To guide health-care providers about the role of calcium in peri-and postmenopausal women, The North American Menopause Society recently developed an evidence-based statement.

Highlights of a new position statement on calciumfrom The North American Menopause Society

To guide health-care providers about the role of calcium in peri- and postmenopausal women, The North American Menopause Society recently developed an evidence-based position statement. The full text of that document-an update to a similar statement published in 2001-can be viewed on the NAMS Web site at http:// It offers 2 CME hours until 11/15/07.

Calcium intake

Adequate calcium intake (in the pres-ence of adequate vitamin D status) has been shown to reduce bone loss in peri-and postmenopausal women and reduce fractures in postmenopausal women older than age 60 with low calcium intakes. Calcium strongly enhances the bone-protective effects of estrogen therapy/estrogen-progestin therapy in postmenopausal women. Adequate calcium is considered a key component of any treatment regimen for patients with established osteoporosis.

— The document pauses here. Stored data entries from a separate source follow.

Lemma release_slot_entries d who a m :
  (∀ a n, proposals_per_signer d !! a = Some n → a ∈ signers d ∧ 0 < n ≤ quota cfg d) →
  proposals_per_signer (release_slot who d) !! a = Some m →
  a ∈ signers d ∧ 0 < m ≤ quota cfg d.
Proof.
  intros Hent. cbn. destruct (proposals_per_signer d !! who) as [n|] eqn:Hn; [|by apply Hent].
  specialize (Hent who n Hn) as Hwho. unfold sat_sub.
  destruct (Z.eqb_spec (Z.max 0 (n - 1)) 0).
  - intros [_ ?]%lookup_delete_Some. by apply Hent.
  - intros [[-> <-]|[_ ?]]%lookup_insert_Some; [|by apply Hent]. naive_solver lia.
Qed.

Lemma release_slot_policy d who : same_policy d (release_slot who d).
Proof. unfold same_policy. cbn. naive_solver lia. Qed.

Lemma stored_count_pos ps ms id p : ps !! (ms, id) = Some p → 0 < count_of ps ms (proposer p).
Proof.
  intros Hp. assert (1 ≤ count_of ps ms (proposer p)); [|lia].
  etrans; [|unfold count_of; eapply (map_sum_lookup_le _ ps (ms, id) p); [|done]].
  - cbn. rewrite bool_decide_true by done. done.
  - intros. case_bool_decide; lia.
Qed.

Menopausal status and calcium

A woman's calcium requirement increases at menopause (or whenever estrogen is lost). This is because calcium absorption efficiency and renal conservation are both estrogen dependent, and both deteriorate in the estrogen-deprived state.

Target intake and sources

The target calcium intake for most postmenopausal women is 1,200 mg/day. Adequate vitamin D status, defined as serum 25 (OH)D of 30 ng/mL or more, is required to achieve the nutritional benefits of calcium. This level is usually achieved with a daily oral intake of at least 400 to 600 IU.

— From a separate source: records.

Lemma refused_walk_false verdict c :
  refused_walk verdict c = Some false ↔
  (∀ l, l ∈ leaves c → refused_leaf l = false) ∧ (∀ p, p ∈ payloads c → verdict p = Some false).
Proof.
  unfold payloads. induction c as [calls IH|ms id c IH|c Hl] using RuntimeCall_tree_ind.
  - cbn. induction IH as [|x calls Hx _ IH]; [split; [split; set_solver|done]|].
    cbn. rewrite omap_app. split.
    + intros Hw. destruct (refused_walk verdict x) as [[]|] eqn:Hrx; try done.
      destruct (proj1 Hx eq_refl) as [Hl1 Hp1]. apply IH in Hw as [Hl2 Hp2]. set_solver.
    + intros [Hls Hps]. rewrite (proj2 Hx) by set_solver. apply IH. set_solver.
  - exact IH.
  - assert (Hone : leaves c = [c]) by (by destruct c). rewrite Hone.
    setoid_rewrite list_elem_of_singleton. split.
    + intros Hw. split; [intros l ->|]; destruct c; cbn in *; try done; try (by simplify_eq);
        set_solver.
    + intros [Hr Hp]. specialize (Hr c eq_refl). unfold refused_leaf in Hr.
      destruct c; cbn in *; try done; try (by rewrite Hr); apply Hp; by left.
Qed.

Foods should be the primary source of calcium intake. Dairy products are among the best sources of the mineral based on their calcium content, absorption, content of other essential nutrients, and low cost relative to total nutritional value. Approximately 3 cups of dairy products daily provide the 1,200-mg target.

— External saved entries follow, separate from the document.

(* ===== verification/RuntimeWitnesses.v ===== *)
(** * Runtime: the filter theorems at concrete calls

    A small codec of the call type, a multisig proposing and executing a remark
    under the filter, and a high-security account. *)

From stdpp Require Import base option list numbers gmap.
From S2P Require Import Prelude Crypto Interfaces Frame Multisig MultisigProps MultisigTheorems MultisigWitnesses Runtime RuntimeProps.
#[local] Open Scope Z_scope.

Module RuntimeExample.
Import MultisigExample.

(** Remarks and one transfer have an encoding. *)
#[export] Instance codec : RuntimeCallOps RuntimeCall := {|
  call_encode c :=
    match c with
    | SystemC (Remark b) => 0 :: 0 :: b
    | BalancesC (TransferAll (Id who) _) => 2 :: 4 :: who
    | _ => [255]
    end;
  decode_with_depth_limit _ bs :=
    match bs with
    | 0 :: 0 :: b => Some (SystemC (Remark b))
    | 2 :: 4 :: who => Some (BalancesC (TransferAll (Id who) false))
    | _ => None
    end;
  call_weight _ := {| ref_time := 1000; proof_size := 0 |};
|}.
(** The classification is the list of high-security accounts. *)
#[export] Instance inspector : HighSecurityInspector (list Hash256) RuntimeCall := {|
  is_high_security l who := bool_decide (who ∈ l);
  is_whitelisted := config_is_whitelisted;
  guardian_of _ _ := None;
|}.

Definition rcfg : MultisigConfig := {|
  MaxSigners := 100; MaxTotalProposalsInStorage := 200; MaxCallSize := 10240;
  MultisigFee := 30; ProposalDeposit := 10; ProposalFee := 5; SignerStepFactor := 10000;
  PalletId := [112; 121; 47; 109; 108; 116; 115; 103]; MaxExpiryDuration := 10080;
  MaxInnerCallWeight := RuntimeMaxInnerCallWeight;
  m_db := {| db_read := 25000000; db_write := 100000000 |}; block_bits := 32;
  Hashing := ToyCrypto.sponge;
|}.
Lemma rcfg_valid : valid_multisig_config rcfg.
Proof. split; try split; cbn; u_unfold; try split; lia. Qed.

Definition remark : list Z := [0; 0; 104; 105].
Definition transfer : list Z := 2 :: 4 :: bob.
Definition rms : Hash256 := derive_multisig_address rcfg [alice; bob] 1 0.
Abbreviation rstate := (Multisig Books (list Hash256) unit).
Definition rs0 : rstate :=
  {| Multisigs := ∅; Proposals := ∅; m_events := []; block_number := 1; m_ledger := books0; m_env := [] |}.
Definition rstep1 : result MErr rstate :=
  run_call (Call := RuntimeCall) (D := unit) rcfg alice (CallCreate [alice; bob] 1 0) rs0.
Definition rs1 : rstate := unwrap_or rstep1 rs0.
Definition rstep2 : result MErr rstate :=
  run_call (Call := RuntimeCall) (D := unit) rcfg alice (CallPropose rms remark 50) rs1.
Definition rs2 : rstate := unwrap_or rstep2 rs0.

Lemma rstep1_ok : rstep1 = Ok rs1.
Proof. exact (unwrap_or_Ok rstep1 rs0 (eq_refl true <: is_ok rstep1 = true)). Qed.
Lemma rstep2_ok : rstep2 = Ok rs2.
Proof. exact (unwrap_or_Ok rstep2 rs0 (eq_refl true <: is_ok rstep2 = true)). Qed.

Definition rtrace : list Action := [Housekeeping alice; Proposed alice rms 0 remark].
Lemma nonce1 : default 0 (proposal_nonce <$> Multisigs rs1 !! rms) = 0.
Proof. by vm_compute. Qed.

Lemma rreach : m_reachable (Call := RuntimeCall) (D := unit) rcfg rtrace rs2.
Proof.
  exists rs0. split; [done|].
  assert (Hr1 : mrun (Call := RuntimeCall) (D := unit) rcfg ([] ++ [Housekeeping alice]) rs0 rs1).
  { refine (mrun_call rcfg [] rs0 rs0 rs1 alice (CallCreate [alice; bob] 1 0) (mrun_nil rcfg rs0) _ rstep1_ok).
    split_and!; [repeat constructor|u_lia|u_lia]. }
  pose proof (mrun_call rcfg _ rs0 rs1 rs2 alice (CallPropose rms remark 50) Hr1 ltac:(by vm_compute) rstep2_ok) as Hr2.
  unfold action_of in Hr2. rewrite nonce1 in Hr2. exact Hr2.
Qed.

Lemma remark_passes exp : filter_contains (Propose rms remark exp) = true.
Proof. reflexivity. Qed.

Lemma filter_terminates_witness :
  refused_under_v1 3 (BatchAll [Propose rms transfer 9; SystemC (Remark [])]) = Some true.
Proof.
  rewrite (filter_terminates (BatchAll [Propose rms transfer 9; SystemC (Remark [])]) 3); [reflexivity|lia].
Defined.

Definition stored : ProposalData := default (Build_ProposalData [] [] 0 [] 0 Active) (Proposals rs2 !! (rms, 0)).
Lemma stored_ok : Proposals rs2 !! (rms, 0) = Some stored.
Proof. by vm_compute. Qed.

Lemma multisig_payloads_are_clean_witness :
  call stored = remark ∧ clean_payload (call stored).
Proof.
  split; [by vm_compute|].
  refine (proj1 (multisig_payloads_are_clean rcfg rtrace rs2 rcfg_valid rreach _ _) rms 0 stored stored_ok).
  - intros who ms id bytes exp [Hx|[Hx|Hx]%elem_of_cons]%elem_of_cons; [done| |by apply not_elem_of_nil in Hx].
    injection Hx as -> -> -> ->. apply remark_passes.
  - intros who ms id bytes [Hx|[Hx|Hx]%elem_of_cons]%elem_of_cons; [done|done|by apply not_elem_of_nil in Hx].
Defined.

(** A stranger's proposal the filter admits, refused by the pallet for another
    reason. *)
Lemma filter_and_pallet_agree_witness :
  NotASigner ≠ InvalidCall ∧ NotASigner ≠ CallWeightExceedsLimit.
Proof.
  assert (Herr : propose (Call := RuntimeCall) (D := unit) rcfg (Signed carol) rms remark 50 rs1 =
    Err (Some (reads (m_db rcfg) 1), MModule NotASigner)) by (vm_compute; reflexivity).
  destruct (filter_and_pallet_agree rcfg carol rms remark 50 rs1 _ _ eq_refl (remark_passes 50) Herr) as (H1 & H2 & _).
  by split.
Defined.

Lemma high_security_account_is_frozen_witness :
  filter_contains (ReversibleTransfersC (ScheduleTransfer (Id bob) 5)) = false.
Proof.
  refine (high_security_account_is_frozen (λ _ _, 1) 10 (λ _ _, true) [alice] alice
    (ReversibleTransfersC (ScheduleTransfer (Id bob) 5)) 400 (λ _, eq_refl) _ _).
  - by vm_compute.
  - by vm_compute.
Defined.

(** A batch of two remarks, dispatched by appending to a log. *)
Definition log_dispatch (c : RuntimeCall) (o : RuntimeOrigin) (s : list Hash256) : result unit (list Hash256) :=
  match c with SystemC (Remark b) => Ok (s ++ [b]) | _ => Err tt end.

Lemma batch_children_obey_live_policy_witness :
  ∃ s1 s2, fold_result (batch_child log_dispatch log_dispatch (Signed alice)) [] [SystemC (Remark [1])] = Ok s1 ∧
    is_call_allowed s1 alice (SystemC (Remark [2])) = true ∧ is_batch_all (SystemC (Remark [2])) = false ∧
    log_dispatch (SystemC (Remark [2])) (Signed alice) s1 = Ok s2 ∧
    fold_result (batch_child log_dispatch log_dispatch (Signed alice)) s2 [] = Ok [[1]; [2]].
Proof.
  refine (batch_children_obey_live_policy log_dispatch log_dispatch 10 alice
    [SystemC (Remark [1]); SystemC (Remark [2])] [] [[1]; [2]] _ [SystemC (Remark [1])] (SystemC (Remark [2])) [] eq_refl).
  by vm_compute.
Defined.
End RuntimeExample.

Supplements and fortified foods are an alternative source for women not able to consume enough dietary calcium to reach the recommended daily intake. Calcium supplements are best taken with meals and in divided doses (typically 500 mg or less at one time) to maximize absorption. Because calcium bioavailability varies from product to product, name-brand supplements that have been tested to demonstrate consistent bioavailability are recommended. There are no reported cases of calcium intoxication from food sources, and cases associated with supplements are rare.

Calcium benefits

Calcium, like most nutrients, has beneficial effects in many systems. In addition to protection of bone mass and reduction of excessive bone remodeling, calcium is associated with small reductions in the risk of colorectal cancer, hypertension, renal calculi, and obesity. Based on the generally consistent animal and human data, a case can be made that calcium intake greater than or equal to the current recommended calcium intake provides some chemoprotective properties against colorectal cancer. Trials have demonstrated that a calcium intake of at least 1,200 mg/day is associated with a beneficial effect on systolic blood pressure. However, further research is needed.

Calcium intake of up to 1,500 mg/day has been found to reduce the risk of developing renal calculi, but one study has found a 17% increased risk at 2,150 mg/day. For women at high risk of developing renal calculi, foods may be the best sources of calcium. If calcium supplementation is needed, each dose must not exceed the age-appropriate allowance and should be taken with a large glass of water, as avoiding dehydration is an important practice for these patients.

Although limited data suggest a statistically strong inverse correlation between the risk of obesity and dietary calcium intake, available studies indicate that calcium intake explains only a small portion of the variability in body weight in postmenopausal women. Nevertheless, ensuring an adequate calcium intake for skeletal purposes may confer small weight-control benefits as well.